**TASK GOAL**. As the lines appear below, please set them down exactly, starting at the first and finishing with the one containing "ctx_evm_timestamp (ev_context snapshot)".
EXTRACTED RECORDS below:
(** A successful projection is compatible with its snapshot (not older in
    block or EVM time), contains every market of the snapshot accrued exactly
    and in a consistent state, values every position at its accrued market,
    and reports the service values exactly as their thresholds say. *)
Theorem projection_sound snapshot head config view :
  snapshot_markets_wf snapshot ->
  project_snapshot_to_head snapshot head config = Ok view ->
  blk_number (ctx_block (ev_context snapshot)) <= blk_number head /\
  vv_address config = pv_vault (ev_parent snapshot) /\
  ctx_evm_timestamp (ev_context snapshot) <= evm_time_at snapshot head /\
  (forall id m, ev_markets snapshot !! id = Some m -> exists r,
     accrue_market m (evm_time_at snapshot head)
       (mkAdaptiveCurveState (sm_stored_rate_at_target m)) = Ok r /\
     pw_markets view !! id = Some (ma_market r) /\ Market.consistent (ma_market r)) /\
  (forall k p, ev_positions snapshot !! k = Some p -> exists market v,
     pw_markets view !! dp_market_id p = Some market /\
     Market.expected_adapter_assets (dp_internal_supply_shares p) market = Ok v /\
     pj_position_expected_assets (pw_vault view) !! k = Some v) /\
  (pw_deposit_headroom_satisfied view = true <->
     vv_minimum_deposit_headroom_assets config
     <= pj_max_executable_deposit_assets (pw_vault view)) /\
  (pw_atomic_exit_coverage_satisfied view = true <->
     vv_minimum_atomic_exit_coverage_assets config
     <= pj_atomic_exit_coverage_assets (pw_vault view)).
Proof.
  intros Hwf H. unfold project_snapshot_to_head in H. cbv zeta in H.
  step_ok H as lag Hlag. step_ok H as t Ht.
  destruct (_ || _ || _) eqn:Hg; [done|].
  apply orb_false_iff in Hg as [[Hg1%Z.ltb_ge Hg2%Z.ltb_ge]%orb_false_iff Hg3].
  apply negb_false_iff, Z.eqb_eq in Hg3.
  assert (t = evm_time_at snapshot head) as Et.
  { apply ok_or_Ok, checked_sub_Some in Hlag as [-> _].
    by apply ok_or_Ok, checked_sub_Some in Ht as [-> _]. }
  step_ok H as markets Hm. step_ok H as pq Hpq. step_ok H as [real cu] Hrc.
  step_ok H as par Hpar. step_ok H as dep Hdep. step_ok H as dea Hdea. step_ok H as cov Hcov.
  injection H as <-. cbn. split; [done|]. split; [done|]. split; [by rewrite <-Et|].
  split; [|split; [|split; apply Z.leb_le]].
  - intros id m Hid. destruct (Hwf id m Hid) as [Hw Hr].
    unfold project_markets in Hm.
    assert (exists r, accrue_market m t (mkAdaptiveCurveState (sm_stored_rate_at_target m)) = Ok r
      /\ markets !! id = Some (ma_market r)) as (r & Hacc & Hlk).
    { destruct (try_fold_insert
        (fun (_ : Z) m => accrued ← pmath (accrue_market m t
           (mkAdaptiveCurveState (sm_stored_rate_at_target m))); Ok (ma_market accrued))
        (ev_markets snapshot) markets) with (k := id) (a := m) as (b & Hb & Hlk); [|done|].
      - rewrite <-Hm. clear. generalize (∅ : gmap Z ProjectedMarketState).
        induction (btree_entries (ev_markets snapshot)) as [|e l IH]; intros acc; [done|].
        cbn. destruct (pmath _); cbn; [apply IH|done].
      - apply bind_Ok in Hb as (r & Hr1%map_err_Ok & Hb). injection Hb as <-. eauto. }
    exists r. rewrite <-Et. split; [done|]. split; [done|].
    eapply Market.accrue_market_consistent; [exact Hw| |exact Hacc]; exact Hr.
  - intros k p Hk%elem_of_btree_entries.
    eapply project_positions_lookup; [apply NoDup_btree_keys|exact Hpq|done].
Qed.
End of EXTRACTED RECORDS.
**ANSWER SPACE**.
(** A successful projection is compatible with its snapshot (not older in
    block or EVM time), contains every market of the snapshot accrued exactly
    and in a consistent state, values every position at its accrued market,
    and reports the service values exactly as their thresholds say. *)
Theorem projection_sound snapshot head config view :
  snapshot_markets_wf snapshot ->
  project_snapshot_to_head snapshot head config = Ok view ->
  blk_number (ctx_block (ev_context snapshot)) <= blk_number head /\
  vv_address config = pv_vault (ev_parent snapshot) /\
  ctx_evm_timestamp (ev_context snapshot) <= evm_time_at snapshot head /\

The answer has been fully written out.